In two patients with congenital isolated thyrotropin (TSH) deficiency, serum TSH determined by a sensitive immunoradiometric assay (IRMA) was consistently undetectable. The basal levels of serum free TSH-alpha subunit (TSH-alpha) determined by a specific radioimmunoassay (RIA) were elevated in the hypothyroid state, and decreased to the undectable level during displacement therapy with thyroid hormone. The serum free TSH-alpha significantly increased following intravenous administration of thyrotropin releasing hormone (TRH). Serum free TSH-beta subunit (TSH-beta) was undectable. These findings suggest that TSH deficiency in this disease is not due to absence of thyrotroph in the pituitary gland or deficiency of TSH-alpha, but to abnormalities of the TSH-beta gene.
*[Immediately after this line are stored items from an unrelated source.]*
Module GsWitness.

(** * Instances *)
#[local] Instance demo_instant : InstantLib := {| instant_max := 10 ^ 30 |}.
#[local] Instance sorted_iter {A} `{Countable A} : HashIter A := {| hash_iter := elements; hash_iter_elements s := reflexivity _ |}.
#[local] Instance demo_keypair : KeypairLib := {| Keypair := byte; keypair_to_protobuf k := Ok [k];
  keypair_from_protobuf bs := match bs with [k] => Ok k | _ => Err "bad key"%string end |}.

(** A key is its byte, encoded too long to be inlined in a peer id; a signature
    is the key and the text. *)
#[local] Instance demo_signing : SigningLib (K := demo_keypair) := {|
  PublicKey := byte; kp_public k := k; kp_sign k bs := Ok (k :: bs);
  pk_encode k := replicate 43 k; pk_decode bs := head bs;
  pk_verify k bs sg := bool_decide (sg = k :: bs); pk_to_peer_id k := k |}.
#[local] Instance demo_signing_laws : SigningLaws demo_signing.
Proof.
  split.
  - intros k bs sg [= <-]. by apply bool_decide_eq_true.
  - done.
  - done.
  - intros k Hk. vm_compute in Hk. by destruct Hk.
Qed.

(** Fields are two bytes: a tag and a byte of contents. *)
#[local] Instance demo_prost : ProstLib := {|
  message_encode m := default [] (pm_data m); rpc_encode max rpc := Err "unused"%string; rpc_decode max bs := Err "unused"%string;
  consume_message_prefix bs := Ok (Some bs);
  next_field bs := match bs with t :: _ :: rest => Ok (byte_to_Z t, rest) | _ => Err "short"%string end |}.
#[local] Instance demo_prost_laws : ProstLaws demo_prost.
Proof. split. intros buf tag rest. destruct buf as [|t [|x l]]; cbn; [done|done|]. intros [= <- <-]. lia. Qed.

(** A codec for RPCs: the RPC as a number in binary, a mark, and the tags of the
    fields, each a field of one byte. *)
Definition rpc_tuple (r : ProtoRpc) :=
  ((fun o => (so_subscribe o, so_topic_id o, so_requests_partial o, so_supports_partial o)) <$> rpc_subscriptions r,
   (fun m => (pm_from m, pm_data m, pm_seqno m, pm_topic m, pm_signature m, pm_key m)) <$> rpc_publish r,
   (fun c => ((fun i => (ci_topic_id i, ci_message_ids i)) <$> cm_ihave c, cw_message_ids <$> cm_iwant c, cg_topic_id <$> cm_graft c,
      (fun i => (cp_topic_id i, (fun q => (pp_peer_id q, pp_signed_peer_record q)) <$> cp_peers i, cp_backoff i)) <$> cm_prune c,
      cd_message_ids <$> cm_idontwant c, ce_partial_messages <$> cm_extensions c)) <$> rpc_control r).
在两名先天性单纯促甲状腺激素(TSH)缺乏症患者中,通过灵敏免疫放射分析(IRMA)测定的血清TSH始终无法检测到。通过特异性放射免疫分析(RIA)测定的血清游离TSH-α亚基(TSH-α)的基础水平在甲状腺功能减退状态下升高,而在用甲状腺激素替代治疗期间降至无法检测的水平。静脉注射促甲状腺激素释放激素(TRH)后,血清游离TSH-β亚基(TSH-β)显著增加。血清游离TSH-β无法检测到。这些发现表明,该疾病中的TSH缺乏并非由于垂体中促甲状腺细胞缺失或TSH-α缺乏,而是由于TSH-β基因异常。